| What this task involves |
Which of the lines in the data mention the string "ValueError"? List them all.

| Records supplied |
(** * reflex/utils/hosting.py: the hosting client, embedded and verified

    A shallow embedding of the credential store, the token validation,
    the pydantic models with root validators, [process_envs],
    [convert_to_local_time] and the deploy-milestone loop of
    [reflex/utils/hosting.py].

    Python's effects are explicit.  A computation is a function from a
    [world] (the credential file, the answers the network will give, the
    requests already sent, the log stream, the console) to a [result] and a
    new world; exceptions are a
    constructor of [result] and [try ... except] is [try_except]. *)

From Stdlib Require Import ZArith Bool List Ascii String Lia.
From stdpp Require Import base option list strings gmap.
Import ListNotations.
Local Open Scope string_scope.

(** ** Python values and exceptions *)

Module Py.

#[local] Set Warnings "-register-all".

(** The values [json.load] produces; [VNone] is Python's [None].  A dict is
    a list of items in insertion order. *)
Inductive value :=
  | VNone
  | VBool (b : bool)
  | VInt (z : Z)
  | VStr (s : string)
  | VList (l : list value)
  | VDict (items : list (string * value)).

(** [bool(v)]: what [if v], [not v] and [assert v] test. *)
Definition truthy (v : value) : bool :=
  match v with
  | VNone => false
  | VBool b => b
  | VInt z => negb (Z.eqb z 0)
  | VStr s => negb (String.eqb s "")
  | VList l => match l with [] => false | _ :: _ => true end
  | VDict d => match d with [] => false | _ :: _ => true end
  end.

Fixpoint items_get (k : string) (items : list (string * value)) : option value :=
  match items with
  | [] => None
  | (k', v) :: rest => if String.eqb k k' then Some v else items_get k rest
  end.

Fixpoint items_del (k : string) (items : list (string * value)) : list (string * value) :=
  match items with
  | [] => []
  | (k', v) :: rest =>
      if String.eqb k k' then items_del k rest else (k', v) :: items_del k rest
  end.

(** The exception classes this module raises, catches or lets through. *)
Inductive exn_class :=
  | Exception            (* raised as plain [Exception(msg)] *)
  | ValueError
  | AssertionError
  | AttributeError
  | KeyError
  | TypeError
  | FileNotFoundError
  | FileExistsError
  | PermissionError
  | UnsupportedOperation (* io.UnsupportedOperation: OSError and ValueError *)
  | JSONDecodeError      (* json.JSONDecodeError: a ValueError *)
  | UnicodeEncodeError   (* a ValueError: text that is not ASCII in a header *)
  | InvalidURL           (* httpx.InvalidURL: an Exception, no HTTPError *)
  | ValidationError      (* pydantic.ValidationError: a ValueError *)
  | HTTPError            (* httpx.HTTPError that is no RequestError *)
  | HTTPStatusError      (* httpx.HTTPStatusError, from raise_for_status *)
  | RequestError         (* httpx.RequestError that is no timeout *)
  | TimeoutException     (* httpx.TimeoutException: a RequestError *)
  | ConnectionClosed     (* websockets.ConnectionClosed *)
  | RuntimeError         (* any other subclass of Exception *)
  | SystemExit.          (* a BaseException, not an Exception *)

Record exn := Exn { exn_cls : exn_class; exn_msg : string }.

| Answer below |
  | ValueError
  | UnsupportedOperation (* io.UnsupportedOperation: OSError and ValueError *)
  | JSONDecodeError      (* json.JSONDecodeError: a ValueError *)
  | UnicodeEncodeError   (* a ValueError: text that is not ASCII in a header *)
  | ValidationError      (* pydantic.ValidationError: a ValueError *)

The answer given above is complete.